Monday, February 16, 2015

Proposed Proof-of-Principle Board Design

The final design goal I have in mind is to reproduce the asynchronous processor array structure of the GA144 chip on a PCB size scale using FPGA parts as the individual cell elements. The most natural structure for such a design would be an 8 x 8 array of processors. But a project like this could easily cost up to about $2000. That’s more money than I can afford to spend on just an experiment. So before I walked down that pathway, I want to do a small proof-of-principle prototype to confirm that my hardware design ideas will work on the larger scale.

A proof-of-principle prototype needs to be quick, simple, and, while reduced in size, still retain enough functionality to be able to verify the design ideas for the full-sized end design. At this level, a number of design constraints come into play.

First is the allowed board size. I work through Sunstone Circuits for my PC board fabrication needs. Their pricing structure for four layer PCB's works out so that for boards 10-in² or less, the price is half of the next size up. Since cost is a hard constraint for this project, this sets my board size to 10-in² or less. Sunstone also has a minimum order of two boards. So if I am clever and layout a single board in a symmetric fashion, I can take the second board and attach it to the first, end-to-end, and effectively have a 20-in² PCB. I’ve already tried this trick in my PCB layout tools, and it works great.

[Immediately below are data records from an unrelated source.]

(** * Despacho log processor: parsing, day-rollover sequencing and export

    A shallow embedding of [src/processor.py]: the line grammar
    [LOG_PATTERN], [_normalize_clock], the loop of [parse_records],
    [DispatchRecord.adjusted_iso], [_record_blocks], [export_to_excel] and
    the core of [main], together with the pieces of the Python runtime
    they call ([str.strip], [str.splitlines], [re.match], [int],
    [datetime.strptime], [date] and [datetime] arithmetic, [strftime],
    [range], slices, the conversion of an integer to a float) and of
    openpyxl ([Worksheet.cell], the value of a cell, [get_column_letter],
    the width of a column, the numbers that [Workbook.save] writes).

    Python strings are sequences of Unicode code points; exceptions are
    modelled by a result type; the worksheet is the list of the
    assignments made to it. *)

From Stdlib Require Import List NArith ZArith Bool Lia String Ascii.
Import ListNotations.

Set Implicit Arguments.

(** ** Text *)

Module Text.

Local Open Scope N_scope.

(** A character is a Unicode code point, a [str] a sequence of them. *)
Definition char : Type := N.
Definition str : Type := list char.

(** The characters the program names. *)
Abbreviation LINE_FEED := 0xa%N (only parsing).
Abbreviation SPACE := 0x20%N (only parsing).
Abbreviation PERCENT_SIGN := 0x25%N (only parsing).
Abbreviation HYPHEN := 0x2d%N (only parsing).
Abbreviation DIGIT_0 := 0x30%N (only parsing).
Abbreviation DIGIT_1 := 0x31%N (only parsing).
Abbreviation DIGIT_2 := 0x32%N (only parsing).
Abbreviation DIGIT_3 := 0x33%N (only parsing).
Abbreviation DIGIT_5 := 0x35%N (only parsing).
Abbreviation DIGIT_9 := 0x39%N (only parsing).
Abbreviation COLON := 0x3a%N (only parsing).
Abbreviation LETTER_A := 0x41%N (only parsing).
Abbreviation LETTER_Z := 0x5a%N (only parsing).
Abbreviation LETTER_h := 0x68%N (only parsing).
Abbreviation EN_DASH := 0x2013%N (only parsing).

(** ASCII literals of the source, as code points. *)
Definition lit (s : string) : str :=
  map N_of_ascii (list_ascii_of_string s).

Definition in_ranges (rs : list (N * N)) (c : char) : bool :=
  existsb (fun r => (fst r <=? c) && (c <=? snd r)) rs.

(** The characters [str.strip()], [str.isspace()] and the pattern escape
    [\s] treat as whitespace (one table in the interpreter). *)
Definition whitespace_ranges : list (N * N) :=
  [ (0x9, 0xd); (0x1c, 0x20); (0x85, 0x85); (0xa0, 0xa0); (0x1680, 0x1680);
    (0x2000, 0x200a); (0x2028, 0x2029); (0x202f, 0x202f); (0x205f, 0x205f);
    (0x3000, 0x3000) ].

Definition is_space (c : char) : bool := in_ranges whitespace_ranges c.

(** The decimal digits of the Unicode database (category Nd, Unicode 14):
    each entry is the code point of a digit zero, followed by the digits
    one to nine of the same script. The pattern escape [\d] and [int]
    accept all of them. *)
Definition decimal_zeros : list N :=
  [ 0x30; 0x660; 0x6f0; 0x7c0; 0x966; 0x9e6; 0xa66; 0xae6; 0xb66; 0xbe6;
    0xc66; 0xce6; 0xd66; 0xde6; 0xe50; 0xed0; 0xf20; 0x1040; 0x1090; 0x17e0;
    0x1810; 0x1946; 0x19d0; 0x1a80; 0x1a90; 0x1b50; 0x1bb0; 0x1c40; 0x1c50;
    0xa620; 0xa8d0; 0xa900; 0xa9d0; 0xa9f0; 0xaa50; 0xabf0; 0xff10; 0x104a0;
    0x10d30; 0x11066; 0x110f0; 0x11136; 0x111d0; 0x112f0; 0x11450; 0x114d0;
    0x11650; 0x116c0; 0x11730; 0x118e0; 0x11950; 0x11c50; 0x11d50; 0x11da0;
    0x16a60; 0x16ac0; 0x16b50; 0x1d7ce; 0x1d7d8; 0x1d7e2; 0x1d7ec; 0x1d7f6;
    0x1e140; 0x1e2f0; 0x1e950; 0x1fbf0 ].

Second, the choice for the FPGA part is pretty straightforward for me. The last few years I’ve been working exclusively with FPGA parts from Lattice Semiconductor. Since I have all the software and programming tools in place for Lattice parts, this is the natural choice for me.

Since I’m going to hand-solder these parts, any kind of ball grid package is off the table as a design choice. This leaves the leaded TQFP parts as my only option.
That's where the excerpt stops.